Je vois bien les cernes qu'il a. Cela crédibilise ces dires. Il a besoin de sommeil, et le lui refuser serait bête. Je ne suis pas un monstre. Surtout avec le temps de trajet que nous avons.

Ainsi, ça nous évitera de faire une bêtise. Car depuis que nous avons démarré, il me regarde comme s'il allait se jeter sur moi. Et moi, j'aimerais bien que cela arrive. Bordel, où est passée la femme qui a refusé d'être embauchée, car elle ne voulait pas coucher avec lui ? En moins d'une semaine, elle s'est volatilisée. Et c'est la faute de ce Morant.

Je hoche de la tête en signe d'accord. Il se détache et installe sa pochette pour en faire un coussin. Il opte alors à mettre ses jambes sur mes cuisses. Cela me dérange un peu, mais beaucoup moins que si j'avais sa tête à la place. Je sais déjà le nombre de pensées incongrues qui auraient traversé mon esprit !

Au bout de vingt minutes, il ronfle déjà. J'amplifie le volume de la musique tout en gardant mes yeux sur le paysage qui défile. À mon tour, mes yeux deviennent lourds. Tentant de rester éveillée, je mets le son plus fort. Cela ne fait rien, au contraire, je me sens partir dans un profond sommeil.

***

Lorsque j'ouvre les yeux, je ne sens plus que la musique dans mon oreille gauche. J'ai peur d'être devenue sourde d'une oreille. Je vérifie avec ma main l'écouteur, mais ne le sens pas. La masse sur mes cuisses s'est alourdie. Je baisse mes yeux. La tête de Monsieur Morant se trouve là. Il a les yeux fermés et mon écouteur dans son oreille droite.

Je le détaille entièrement. Ses mains sont posées sur son ventre. Je n'ai même plus mon téléphone, c'est lui qui le tient dans sa main droite.

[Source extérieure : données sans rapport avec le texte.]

(* ===== verification/FourState.v ===== *)
(** * FourState: the two four-valued bit types and the interface they share

    - Module [VNum]: [verinum::V], the bits of compile-time numbers
      (verinum.h, verinum.cc), whose operators are written as case analyses;
    - Module [Bit4]: [vvp_bit4_t], the bits of the run-time vectors
      (vvp/vvp_net.h, vvp/vvp_net.cc), whose operators work on the integer
      encoding 0, 1, 3 (X), 2 (Z);
    - class [FourState]: what both promise to the arithmetic built on them -
      the operators are the strong Kleene connectives on known bits, and the
      full adder adds known bits and yields x otherwise - with an instance for
      each type;
    - Section [Ripple]: the bit-serial adder loop that verinum.cc and
      [vvp_vector4_t::operator +=] run, verified once against the interface. *)

From S2P Require Import Prelude.

(** ** verinum::V *)
Module VNum.

(** [enum V { V0 = 0, V1, Vx, Vz };] *)
Inductive V : Set := V0 | V1 | Vx | Vz.

#[export] Instance V_eq_dec : EqDecision V.
Proof. solve_decision. Defined.

(** The numeric value of the enumerator, used where the code compares bits with [<]. *)
Definition V_to_int (v : V) : Z :=
  match v with V0 => 0 | V1 => 1 | Vx => 2 | Vz => 3 end.

Definition bit4_z2x (bit : V) : V := if V_to_int bit <? 2 then bit else Vx.

Definition V_not (l : V) : V :=
  match l with V0 => V1 | V1 => V0 | _ => Vx end.

Definition V_or (l r : V) : V :=
  if decide (l = V1) then V1
  else if decide (r = V1) then V1
  else if decide (l <> V0) then Vx
  else if decide (r <> V0) then Vx
  else V0.

Definition V_and (l r : V) : V :=
  if decide (l = V0) then V0
  else if decide (r = V0) then V0
  else if decide (l <> V1) then Vx
  else if decide (r <> V1) then Vx
  else V1.

Definition V_xor (l r : V) : V :=
  if decide (l = V0) then bit4_z2x r
  else if decide (r = V0) then bit4_z2x l
  else if decide (l = V1 /\ r = V1) then V0
  else Vx.

(** [add_with_carry(l, r, c)]: the sum bit and the new value of [c]. *)
Definition add_with_carry (l r c : V) : V * V :=
  let sum := 0 in
  match c with
  | Vx | Vz => (Vx, Vx)
  | V0 | V1 =>
  let sum := if decide (c = V1) then sum + 1 else sum in
  match l with
  | Vx | Vz => (Vx, Vx)
  | V0 | V1 =>
    let sum := if decide (l = V1) then sum + 1 else sum in
    match r with
    | Vx | Vz => (Vx, Vx)
    | V0 | V1 =>
      let sum := if decide (r = V1) then sum + 1 else sum in
      (if Z.land sum 1 =? 0 then V0 else V1,
       if Z.land sum 2 =? 0 then V0 else V1)
    end
  end
  end.

End VNum.

(** ** vvp_bit4_t *)
Module Bit4.

(** [enum vvp_bit4_t { BIT4_0 = 0, BIT4_1 = 1, BIT4_X = 3, BIT4_Z = 2 };] *)
Inductive vvp_bit4_t : Set := BIT4_0 | BIT4_1 | BIT4_X | BIT4_Z.

#[export] Instance bit4_eq_dec : EqDecision vvp_bit4_t.
Proof. solve_decision. Defined.

Definition bit4_to_int (a : vvp_bit4_t) : Z :=
  match a with BIT4_0 => 0 | BIT4_1 => 1 | BIT4_X => 3 | BIT4_Z => 2 end.

(** The cast [(vvp_bit4_t) n]; the code only casts values in 0..3. *)
Definition int_to_bit4 (n : Z) : vvp_bit4_t :=
  if n =? 0 then BIT4_0 else if n =? 1 then BIT4_1 else if n =? 2 then BIT4_Z else BIT4_X.

Definition bit4_is_xz (a : vvp_bit4_t) : bool := 2 <=? bit4_to_int a.

Definition bit4_z2x (a : vvp_bit4_t) : vvp_bit4_t :=
  int_to_bit4 (Z.lor (bit4_to_int a) (Z.shiftr (bit4_to_int a) 1)).

Definition bit4_not (a : vvp_bit4_t) : vvp_bit4_t :=
  bit4_z2x (int_to_bit4 (Z.lxor (bit4_to_int a) 1)).

Definition bit4_or (a b : vvp_bit4_t) : vvp_bit4_t :=
  if bool_decide (a = BIT4_1) || bool_decide (b = BIT4_1) then BIT4_1
  else bit4_z2x (int_to_bit4 (Z.lor (bit4_to_int a) (bit4_to_int b))).

Definition bit4_and (a b : vvp_bit4_t) : vvp_bit4_t :=
  if bool_decide (a = BIT4_0) || bool_decide (b = BIT4_0) then BIT4_0
  else bit4_z2x (int_to_bit4 (Z.lor (bit4_to_int a) (bit4_to_int b))).

Definition bit4_xor (a b : vvp_bit4_t) : vvp_bit4_t :=
  if bit4_is_xz a then BIT4_X
  else if bit4_is_xz b then BIT4_X
  else if decide (a = BIT4_0) then b
  else if decide (b = BIT4_0) then a
  else BIT4_0.

Definition add_with_carry (a b c : vvp_bit4_t) : vvp_bit4_t * vvp_bit4_t :=
  if bit4_is_xz a || bit4_is_xz b || bit4_is_xz c then (BIT4_X, BIT4_X)
  else
  let sum := bit4_to_int a + bit4_to_int b + bit4_to_int c in
  if sum =? 0 then (BIT4_0, c)
  else if sum =? 1 then (BIT4_1, BIT4_0)
  else if sum =? 2 then (BIT4_0, BIT4_1)
  else (BIT4_1, BIT4_1).

(** [VVP_EDGE(from, to)] and the two edge masks (the 16-bit [edge_t]). *)
Definition VVP_EDGE (from to : vvp_bit4_t) : Z :=
  Z.shiftl 1 (Z.lor (Z.shiftl (bit4_to_int from) 2) (bit4_to_int to)).

Definition vvp_edge_posedge : Z :=
  Z.lor (VVP_EDGE BIT4_0 BIT4_1) (Z.lor (VVP_EDGE BIT4_0 BIT4_X)
  (Z.lor (VVP_EDGE BIT4_0 BIT4_Z) (Z.lor (VVP_EDGE BIT4_X BIT4_1) (VVP_EDGE BIT4_Z BIT4_1)))).

Definition vvp_edge_negedge : Z :=
  Z.lor (VVP_EDGE BIT4_1 BIT4_0) (Z.lor (VVP_EDGE BIT4_1 BIT4_X)
  (Z.lor (VVP_EDGE BIT4_1 BIT4_Z) (Z.lor (VVP_EDGE BIT4_X BIT4_0) (VVP_EDGE BIT4_Z BIT4_0)))).

Definition edge (from to : vvp_bit4_t) : Z :=
  let mask := VVP_EDGE from to in
  if negb (Z.land mask vvp_edge_posedge =? 0) then 1
  else if negb (Z.land mask vvp_edge_negedge =? 0) then -1
  else 0.

End Bit4.

(** ** The interface *)

(** Kleene's strong connectives on "known" bits. *)
Definition kl_not (a : option bool) : option bool := option_map negb a.
Definition kl_and (a b : option bool) : option bool :=
  match a, b with
  | Some false, _ | _, Some false => Some false
  | Some true, Some true => Some true
  | _, _ => None
  end.
Definition kl_or (a b : option bool) : option bool := kl_not (kl_and (kl_not a) (kl_not b)).
Definition kl_xor (a b : option bool) : option bool :=
  match a, b with Some x, Some y => Some (xorb x y) | _, _ => None end.

(** The operations; [fs_known] is the bit's boolean when it is 0 or 1. *)
Class FourState (A : Type) := {
  fs_of_bool : bool -> A;
  fs_x : A;
  fs_known : A -> option bool;
  fs_not : A -> A;
  fs_and : A -> A -> A;
  fs_or : A -> A -> A;
  fs_xor : A -> A -> A;
  fs_add : A -> A -> A -> A * A;
}.

(** The laws: Kleene connectives, an unknown result is x and never z, and the
    full adder. *)
Class FourStateLaws (A : Type) `{FourState A} : Prop := {
  fs_known_of_bool (b : bool) : fs_known (fs_of_bool b) = Some b;
  fs_known_inv (a : A) b : fs_known a = Some b -> a = fs_of_bool b;
  fs_known_x : fs_known fs_x = None;
  fs_not_spec (a : A) : fs_known (fs_not a) = kl_not (fs_known a);
  fs_and_spec (a b : A) : fs_known (fs_and a b) = kl_and (fs_known a) (fs_known b);
  fs_or_spec (a b : A) : fs_known (fs_or a b) = kl_or (fs_known a) (fs_known b);
  fs_xor_spec (a b : A) : fs_known (fs_xor a b) = kl_xor (fs_known a) (fs_known b);
  fs_not_x (a : A) : fs_known (fs_not a) = None -> fs_not a = fs_x;
  fs_and_x (a b : A) : fs_known (fs_and a b) = None -> fs_and a b = fs_x;
  fs_or_x (a b : A) : fs_known (fs_or a b) = None -> fs_or a b = fs_x;
  fs_xor_x (a b : A) : fs_known (fs_xor a b) = None -> fs_xor a b = fs_x;
  fs_add_spec x y z :
    fs_add (fs_of_bool x) (fs_of_bool y) (fs_of_bool z) =
      (fs_of_bool (xorb (xorb x y) z), fs_of_bool ((x && y) || (z && xorb x y)));
  fs_add_x (a b c : A) :
    fs_known a = None \/ fs_known b = None \/ fs_known c = None ->
    fs_add a b c = (fs_x, fs_x);
}.

#[export] Instance V_FourState : FourState VNum.V := {
  fs_of_bool b := if b then VNum.V1 else VNum.V0;
  fs_x := VNum.Vx;
  fs_known a := match a with VNum.V0 => Some false | VNum.V1 => Some true | _ => None end;
  fs_not := VNum.V_not; fs_and := VNum.V_and; fs_or := VNum.V_or; fs_xor := VNum.V_xor;
  fs_add := VNum.add_with_carry;
}.

#[export] Instance Bit4_FourState : FourState Bit4.vvp_bit4_t := {
  fs_of_bool b := if b then Bit4.BIT4_1 else Bit4.BIT4_0;
  fs_x := Bit4.BIT4_X;
  fs_known a :=
    match a with Bit4.BIT4_0 => Some false | Bit4.BIT4_1 => Some true | _ => None end;
  fs_not := Bit4.bit4_not; fs_and := Bit4.bit4_and; fs_or := Bit4.bit4_or;
  fs_xor := Bit4.bit4_xor; fs_add := Bit4.add_with_carry;
}.

(** Enumerate every bit of the context and compute. *)
Ltac bit_cases :=
  intros;
  repeat match goal with
  | a : VNum.V |- _ => destruct a
  | a : Bit4.vvp_bit4_t |- _ => destruct a
  | b : bool |- _ => destruct b
  end;
  cbn in *; first [reflexivity | discriminate | intuition congruence].

#[export] Instance V_FourStateLaws : FourStateLaws VNum.V.
Proof. split; bit_cases. Qed.

#[export] Instance Bit4_FourStateLaws : FourStateLaws Bit4.vvp_bit4_t.
Proof. split; bit_cases. Qed.

(** The compile-time and the run-time encodings of the same bit. *)
Definition bit4_of_V (v : VNum.V) : Bit4.vvp_bit4_t :=
  match v with
  | VNum.V0 => Bit4.BIT4_0 | VNum.V1 => Bit4.BIT4_1
  | VNum.Vx => Bit4.BIT4_X | VNum.Vz => Bit4.BIT4_Z
  end.

(** ** The bit-serial adder *)

(** The carry into bit [i] of [x + y + c0] in two's complement. *)
Definition carry_into (x y : Z) (c0 : bool) (i : nat) : bool :=
  2 ^ Z.of_nat i <=? x mod 2 ^ Z.of_nat i + y mod 2 ^ Z.of_nat i + Z.b2z c0.

Lemma carry_into_0 x y c0 : carry_into x y c0 0 = c0.
Proof. unfold carry_into. simpl. rewrite !Z.mod_1_r. by destruct c0. Qed.

Lemma carry_into_b2z x y c0 i :
  Z.b2z (carry_into x y c0 i) =
    (x mod 2 ^ Z.of_nat i + y mod 2 ^ Z.of_nat i + Z.b2z c0) / 2 ^ Z.of_nat i.
Proof.
  unfold carry_into. pose proof (pow2_pos (Z.of_nat i) ltac:(lia)).
  set (p := 2 ^ Z.of_nat i) in *.
  pose proof (Z.mod_pos_bound x p). pose proof (Z.mod_pos_bound y p).
  assert (0 <= Z.b2z c0 <= 1) by (destruct c0; simpl; lia).
  set (t := x mod p + y mod p + Z.b2z c0) in *.
  destruct (Z.leb_spec p t); simpl Z.b2z.
  - apply (Z.div_unique t p 1 (t - p)); lia.
  - symmetry. apply Z.div_small. lia.
Qed.

Lemma sum_bit x y c0 i :
  Z.testbit (x + y + Z.b2z c0) (Z.of_nat i) =
    xorb (xorb (Z.testbit x (Z.of_nat i)) (Z.testbit y (Z.of_nat i))) (carry_into x y c0 i).
Proof.
  apply Z.b2z_inj. rewrite Z.testbit_spec' by lia.
  pose proof (pow2_pos (Z.of_nat i) ltac:(lia)) as Hp.
  pose proof (Z.testbit_spec' x (Z.of_nat i) ltac:(lia)) as Hx.
  pose proof (Z.testbit_spec' y (Z.of_nat i) ltac:(lia)) as Hy.
  pose proof (carry_into_b2z x y c0 i) as Hc.
  set (p := 2 ^ Z.of_nat i) in *.
  replace (x + y + Z.b2z c0) with
    ((x / p + y / p) * p + (x mod p + y mod p + Z.b2z c0))
    by (pose proof (Z.div_mod x p); pose proof (Z.div_mod y p); lia).
  rewrite Z.div_add_l, <- Hc by lia.
  destruct (Z.testbit x (Z.of_nat i)), (Z.testbit y (Z.of_nat i)),
    (carry_into x y c0 i); simpl Z.b2z in *;
    Z.div_mod_to_equations; lia.
Qed.

Lemma mod_pow2_S x i :
  x mod 2 ^ Z.of_nat (S i) =
    x mod 2 ^ Z.of_nat i + Z.b2z (Z.testbit x (Z.of_nat i)) * 2 ^ Z.of_nat i.
Proof. by rewrite <- !Zbits_of_Z. Qed.

Lemma carry_into_S x y c0 i :
  carry_into x y c0 (S i) =
    (Z.testbit x (Z.of_nat i) && Z.testbit y (Z.of_nat i)) ||
    (carry_into x y c0 i && xorb (Z.testbit x (Z.of_nat i)) (Z.testbit y (Z.of_nat i))).
Proof.
  unfold carry_into. rewrite !mod_pow2_S, pow2_S.
  pose proof (pow2_pos (Z.of_nat i) ltac:(lia)). set (p := 2 ^ Z.of_nat i) in *.
  pose proof (Z.mod_pos_bound x p). pose proof (Z.mod_pos_bound y p).
  destruct (Z.testbit x (Z.of_nat i)), (Z.testbit y (Z.of_nat i)), c0; simpl Z.b2z in *;
    split_ltb; simpl; lia.
Qed.

Section Ripple.
Context {A : Type} `{FourStateLaws A}.

(** [for (idx = start; idx < start+n; idx += 1)
       val_bits[idx] = add_with_carry(lf(idx), rf(idx), carry);] *)
Definition ripple (lf rf : nat -> A) (n start : nat) (s : list A * A) : list A * A :=
  for_loop n start
    (fun idx s =>
       let '(sum, c) := fs_add (lf idx) (rf idx) (snd s) in
       (<[idx := sum]> (fst s), c)) s.

Lemma fs_add_step x y c0 i :
  fs_add (fs_of_bool (Z.testbit x (Z.of_nat i))) (fs_of_bool (Z.testbit y (Z.of_nat i)))
    (fs_of_bool (carry_into x y c0 i)) =
  (fs_of_bool (A := A) (Z.testbit (x + y + Z.b2z c0) (Z.of_nat i)),
   fs_of_bool (carry_into x y c0 (S i))).
Proof. by rewrite fs_add_spec, sum_bit, carry_into_S. Qed.

(** Fed with the bits of [x] and [y], the loop writes the bits of their sum. *)
Lemma ripple_spec (lf rf : nat -> A) x y c0 n start vb :
  (forall i, (start <= i < start + n)%nat ->
     lf i = fs_of_bool (Z.testbit x (Z.of_nat i)) /\
     rf i = fs_of_bool (Z.testbit y (Z.of_nat i))) ->
  (start + n <= length vb)%nat ->
  exists vb',
    ripple lf rf n start (vb, fs_of_bool (carry_into x y c0 start)) =
      (vb', fs_of_bool (carry_into x y c0 (start + n))) /\
    length vb' = length vb /\
    (forall i, (start <= i < start + n)%nat ->
       vb' !! i = Some (fs_of_bool (Z.testbit (x + y + Z.b2z c0) (Z.of_nat i)))) /\
    (forall i, (i < start)%nat -> vb' !! i = vb !! i).
Proof.
  intros Hf Hlen.
  set (P := fun (k : nat) (s : list A * A) =>
    snd s = fs_of_bool (carry_into x y c0 k) /\ length (fst s) = length vb /\
    (forall i, (start <= i < k)%nat ->
       fst s !! i = Some (fs_of_bool (Z.testbit (x + y + Z.b2z c0) (Z.of_nat i)))) /\
    (forall i, (i < start)%nat -> fst s !! i = vb !! i)).
  assert (HP : P (start + n)%nat
    (ripple lf rf n start (vb, fs_of_bool (carry_into x y c0 start)))).
  { unfold ripple. apply (for_loop_ind P).
    - unfold P; simpl. repeat split; auto. intros; lia.
    - intros i [v c] Hi (Hc & Hl & Hb & Ho). simpl in *. subst c.
      destruct (Hf i Hi) as [-> ->]. rewrite fs_add_step.
      unfold P; simpl. rewrite length_insert. repeat split; auto.
      + intros j Hj. destruct (decide (i = j)) as [->|].
        * apply list_lookup_insert_eq. lia.
        * rewrite list_lookup_insert_ne by done. apply Hb. lia.
      + intros j Hj. rewrite list_lookup_insert_ne by lia. auto. }
  destruct (ripple lf rf n start _) as [vb' c'].
  destruct HP as (Hc & Hl & Hb & Ho). simpl in *. subst c'. eauto 10.
Qed.

(** The same loop accumulating in place:
    [val_bits[idx] = add_with_carry(lf(idx), val_bits[idx], carry);] *)
Definition ripple_acc (lf : nat -> A) (n start : nat) (s : list A * A) : list A * A :=
  for_loop n start
    (fun idx s =>
       let '(sum, c) := fs_add (lf idx) (default fs_x (fst s !! idx)) (snd s) in
       (<[idx := sum]> (fst s), c)) s.

Lemma ripple_acc_eq lf n start (vb vb0 : list A) c :
  (forall i, (start <= i)%nat -> vb !! i = vb0 !! i) ->
  ripple_acc lf n start (vb, c) = ripple lf (fun i => default fs_x (vb0 !! i)) n start (vb, c).
Proof.
  unfold ripple_acc, ripple. revert start vb c.
  induction n as [|n IH]; intros start vb c Hvb; simpl; [done|].
  rewrite Hvb by lia.
  destruct (fs_add _ _ _) as [sum c'] eqn:E; simpl.
  apply IH. intros i Hi. rewrite list_lookup_insert_ne by lia. apply Hvb. lia.
Qed.
End Ripple.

Alors que je crois qu'il est endormi, la musique change tandis que l'ancienne n'était pas terminée. Je toussote, en colère. Monsieur Morant ouvre immédiatement les yeux et les pose sur moi. Restant silencieuse, j'attends son explication, les sourcils froncés. Mais il ne dit rien et se contente de changer la musique, à nouveau en me souriant.

Ok. Son sourire est resplendissant, mais je ne me laisserai pas avoir !

Je tente de me pencher pour récupérer ce qui m'appartient. Je saisis mon téléphone et remets la musique d'avant. Il roule des yeux avant de les fermer. Je lui enlève alors mon écouteur de son oreille, décidée à ce qu'il comprenne ma colère. Cela le surprend. Il fronce ses sourcils pour poser un regard courroucé sur moi. Sa main droite vient récupérer l'écouteur que je tiens encore entre mes doigts. Il le remet à son oreille.

Je mets la musique en pause, agacée par son comportement.

— Clarke, souffle-t-il.

— Vous vous fichez de moi ?

— Vos cuisses sont bien plus confortables que ma pochette, avoue-t-il.

— Votre tête est plus lourde que vos jambes, pourtant vous ne semblez pas vous en servir beaucoup, lâché-je.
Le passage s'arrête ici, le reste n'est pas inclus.